(** The sets are exact on the blocks that are reached, and there are no others. *)
Lemma info_sets : let d := compute_dominators_iterative order cfg rpo in
  dom d = keys ∧ ∀ b s, d !! b = Some s → ∀ x, x ∈ s ↔ dominated cfg x b.
Proof.
  intros d. unfold d, compute_dominators_iterative, max_iterations.
  assert (entry cfg ∈ keys) as He by (apply elem_of_keys; eexists; constructor).
  destruct (initial_sets_ok cfg (ok_entry cfg Hcfg) rpo keys keys_blocks He) as [Hok Ht].
  { intros b. unfold keys. by rewrite elem_of_list_to_set. }
  assert (settled cfg keys info_transfer
    (iterate order cfg (size (blocks cfg) * size (blocks cfg) + 10) rpo (initial_sets cfg rpo))) as Hset.
  { apply iterate_ok; [done|]. unfold all_blocks in Ht. rewrite size_dom in Ht. lia. }
  pose proof Hset as [Hok' _]. split; [apply Hok'|]. intros b s Hs.
  eapply (settled_exact cfg keys info_transfer keys_blocks info_transfer_spec); [|exact Hset|exact Hs|].
  - intros y Hy. by apply elem_of_keys.
  - apply elem_of_keys. rewrite <- (s_dom _ _ _ Hok'). by eapply elem_of_dom_2.
Qed.
End info_dominators.
Lemma substitute_means v r :
  (∀ e, capture_free_expr v (fv_expr r) e = true →
     ∀ σ, eval σ (substitute_expr v r e) = eval (upd (ident_of v) (eval σ r) σ) e) ∧
  (∀ f, capture_free v (fv_expr r) f = true →
     ∀ σ, holds σ (substitute v r f) ↔ holds (upd (ident_of v) (eval σ r) σ) f).
Proof.
  apply term_formula_ind.
  - intros w _ σ. simpl. destruct (Variable_eqb w v) eqn:E.
    + apply Variable_eqb_spec in E. by rewrite E, upd_eq.
    + rewrite upd_ne; [done|]. rewrite <- Variable_eqb_spec. congruence.
  - done.
  - done.
  - done.
  - done.
  - intros op l g IHl IHr [H1 H2]%andb_true_iff σ. simpl. by rewrite IHl, IHr.
  - intros op e IH Hc σ. simpl. by rewrite IH.
  - intros g args IH Hc σ. simpl. f_equal. by apply (map_substitute v r eval).
  - intros l g IHl IHr [H1 H2]%andb_true_iff σ. simpl. by rewrite IHl, IHr.
  - intros a i x IHa IHi IHx [[H1 H2]%andb_true_iff H3]%andb_true_iff σ. simpl. by rewrite IHa, IHi, IHx.
  - intros c t g IHc IHt IHg [[H1 H2]%andb_true_iff H3]%andb_true_iff σ. simpl.
    apply ite_ext; [by apply IHc | by apply IHt | by apply IHg].
  - intros b x body IHx IHb [H1 H2]%andb_true_iff σ. simpl.
    destruct (Variable_eqb b v) eqn:E; simpl; rewrite IHx by done.
    + by apply eval_agree, let_shadowed.
    + rewrite orb_false_r, orb_true_iff, andb_true_iff, !bool_decide_eq_true in H2.
      destruct H2 as [Hv|[Hb Hbody]].
      * rewrite (proj1 (substitute_notin v r)) by done. by apply eval_agree, agree_upd, upd_unused; intros [? _]%elem_of_difference.
      * rewrite IHb by done. by apply eval_agree, let_moved.
  - done.
  - done.
  - intros w _ σ. apply var_substitute.
  - intros g IH Hc σ. simpl. by rewrite IH.
  - intros fs IH Hc σ. by apply fold_substitute.
  - intros fs IH Hc σ. by apply fold_substitute.
  - intros a c IHa IHc [H1 H2]%andb_true_iff σ. simpl. by rewrite IHa, IHc.
  - intros a c IHa IHc [H1 H2]%andb_true_iff σ. simpl. by rewrite IHa, IHc.
  - intros bs g IH Hc σ. exact (proj1 (quantifier_substitute v r bs g IH Hc σ)).
  - intros bs g IH Hc σ. exact (proj2 (quantifier_substitute v r bs g IH Hc σ)).
  - intros l g IHl IHr [H1 H2]%andb_true_iff σ. simpl. by rewrite IHl, IHr.
  - intros l g IHl IHr [H1 H2]%andb_true_iff σ. simpl. by rewrite IHl, IHr.
  - intros l g IHl IHr [H1 H2]%andb_true_iff σ. simpl. by rewrite IHl, IHr.
  - intros l g IHl IHr [H1 H2]%andb_true_iff σ. simpl. by rewrite IHl, IHr.
  - intros l g IHl IHr [H1 H2]%andb_true_iff σ. simpl. by rewrite IHl, IHr.
  - intros l g IHl IHr [H1 H2]%andb_true_iff σ. simpl. by rewrite IHl, IHr.
  - intros p args IH Hc σ. simpl.
    by rewrite (map_substitute v r (λ s a, eval s a) args σ IH Hc).
  - intros b x body IHx IHb [H1 H2]%andb_true_iff σ. simpl.
    destruct (Variable_eqb b v) eqn:E; simpl; rewrite IHx by done.
    + by apply holds_agree, let_shadowed.
    + rewrite orb_false_r, orb_true_iff, andb_true_iff, !bool_decide_eq_true in H2.
      destruct H2 as [Hv|[Hb Hbody]].
      * rewrite (proj2 (substitute_notin v r)) by done. by apply holds_agree, agree_upd, upd_unused; intros [? _]%elem_of_difference.
      * rewrite IHb by done. by apply holds_agree, let_moved.
  - intros n g IH Hc σ. by apply IH.
Qed.
End Semantics.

PROBLEM:
Return all of the data precisely as it appears.

EXERCISE ANSWER:
(** The sets are exact on the blocks that are reached, and there are no others. *)
Lemma info_sets : let d := compute_dominators_iterative order cfg rpo in
  dom d = keys ∧ ∀ b s, d !! b = Some s → ∀ x, x ∈ s ↔ dominated cfg x b.
Proof.
  intros d. unfold d, compute_dominators_iterative, max_iterations.
  assert (entry cfg ∈ keys) as He by (apply elem_of_keys; eexists; constructor).
  destruct (initial_sets_ok cfg (ok_entry cfg Hcfg) rpo keys keys_blocks He) as [Hok Ht].
  { intros b. unfold keys. by rewrite elem_of_list_to_set. }
  assert (settled cfg keys info_transfer
    (iterate order cfg (size (blocks cfg) * size (blocks cfg) + 10) rpo (initial_sets cfg rpo))) as Hset.
  { apply iterate_ok; [done|]. unfold all_blocks in Ht. rewrite size_dom in Ht. lia. }
  pose proof Hset as [Hok' _]. split; [apply Hok'|]. intros b s Hs.
  eapply (settled_exact cfg keys info_transfer keys_blocks info_transfer_spec); [|exact Hset|exact Hs|].
  - intros y Hy. by apply elem_of_keys.
  - apply elem_of_keys. rewrite <- (s_dom _ _ _ Hok'). by eapply elem_of_dom_2.
Qed.
End info_dominators.
Lemma substitute_means v r :
  (∀ e, capture_free_expr v (fv_expr r) e = true →
     ∀ σ, eval σ (substitute_expr v r e) = eval (upd (ident_of v) (eval σ r) σ) e) ∧
  (∀ f, capture_free v (fv_expr r) f = true →
     ∀ σ, holds σ (substitute v r f) ↔ holds (upd (ident_of v) (eval σ r) σ) f).
Proof.
  apply term_formula_ind.
  - intros w _ σ. simpl. destruct (Variable_eqb w v) eqn:E.
    + apply Variable_eqb_spec in E. by rewrite E, upd_eq.
    + rewrite upd_ne; [done|]. rewrite <- Variable_eqb_spec. congruence.
  - done.
  - done.
  - done.
  - done.
  - intros op l g IHl IHr [H1 H2]%andb_true_iff σ. simpl. by rewrite IHl, IHr.
  - intros op e IH Hc σ. simpl. by rewrite IH.
  - intros g args IH Hc σ. simpl. f_equal. by apply (map_substitute v r eval).
  - intros l g IHl IHr [H1 H2]%andb_true_iff σ. simpl. by rewrite IHl, IHr.
  - intros a i x IHa IHi IHx [[H1 H2]%andb_true_iff H3]%andb_true_iff σ. simpl. by rewrite IHa, IHi, IHx.
  - intros c t g IHc IHt IHg [[H1 H2]%andb_true_iff H3]%andb_true_iff σ. simpl.
    apply ite_ext; [by apply IHc | by apply IHt | by apply IHg].
  - intros b x body IHx IHb [H1 H2]%andb_true_iff σ. simpl.
    destruct (Variable_eqb b v) eqn:E; simpl; rewrite IHx by done.
    + by apply eval_agree, let_shadowed.
    + rewrite orb_false_r, orb_true_iff, andb_true_iff, !bool_decide_eq_true in H2.
      destruct H2 as [Hv|[Hb Hbody]].
      * rewrite (proj1 (substitute_notin v r)) by done. by apply eval_agree, agree_upd, upd_unused; intros [? _]%elem_of_difference.
      * rewrite IHb by done. by apply eval_agree, let_moved.
  - done.
  - done.
  - intros w _ σ. apply var_substitute.
  - intros g IH Hc σ. simpl. by rewrite IH.
  - intros fs IH Hc σ. by apply fold_substitute.
  - intros fs IH Hc σ. by apply fold_substitute.
  - intros a c IHa IHc [H1 H2]%andb_true_iff σ. simpl. by rewrite IHa, IHc.
  - intros a c IHa IHc [H1 H2]%andb_true_iff σ. simpl. by rewrite IHa, IHc.
  - intros bs g IH Hc σ. exact (proj1 (quantifier_substitute v r bs g IH Hc σ)).
  - intros bs g IH Hc σ. exact (proj2 (quantifier_substitute v r bs g IH Hc σ)).
  - intros l g IHl IHr [H1 H2]%andb_true_iff σ. simpl. by rewrite IHl, IHr.
  - intros l g IHl IHr [H1 H2]%andb_true_iff σ. simpl. by rewrite IHl, IHr.
  - intros l g IHl IHr [H1 H2]%andb_true_iff σ. simpl. by rewrite IHl, IHr.
  - intros l g IHl IHr [H1 H2]%andb_true_iff σ. simpl. by rewrite IHl, IHr.
  - intros l g IHl IHr [H1 H2]%andb_true_iff σ. simpl. by rewrite IHl, IHr.
  - intros l g IHl IHr [H1 H2]%andb_true_iff σ. simpl. by rewrite IHl, IHr.
  - intros p args IH Hc σ. simpl.
    by rewrite (map_substitute v r (λ s a, eval s a) args σ IH Hc).
  - intros b x body IHx IHb [H1 H2]%andb_true_iff σ. simpl.
    destruct (Variable_eqb b v) eqn:E; simpl; rewrite IHx by done.
    + by apply holds_agree, let_shadowed.
    + rewrite orb_false_r, orb_true_iff, andb_true_iff, !bool_decide_eq_true in H2.
      destruct H2 as [Hv|[Hb Hbody]].
      * rewrite (proj2 (substitute_notin v r)) by done. by apply holds_agree, agree_upd, upd_unused; intros [? _]%elem_of_difference.
      * rewrite IHb by done. by apply holds_agree, let_moved.
  - intros n g IH Hc σ. by apply IH.
Qed.
End Semantics.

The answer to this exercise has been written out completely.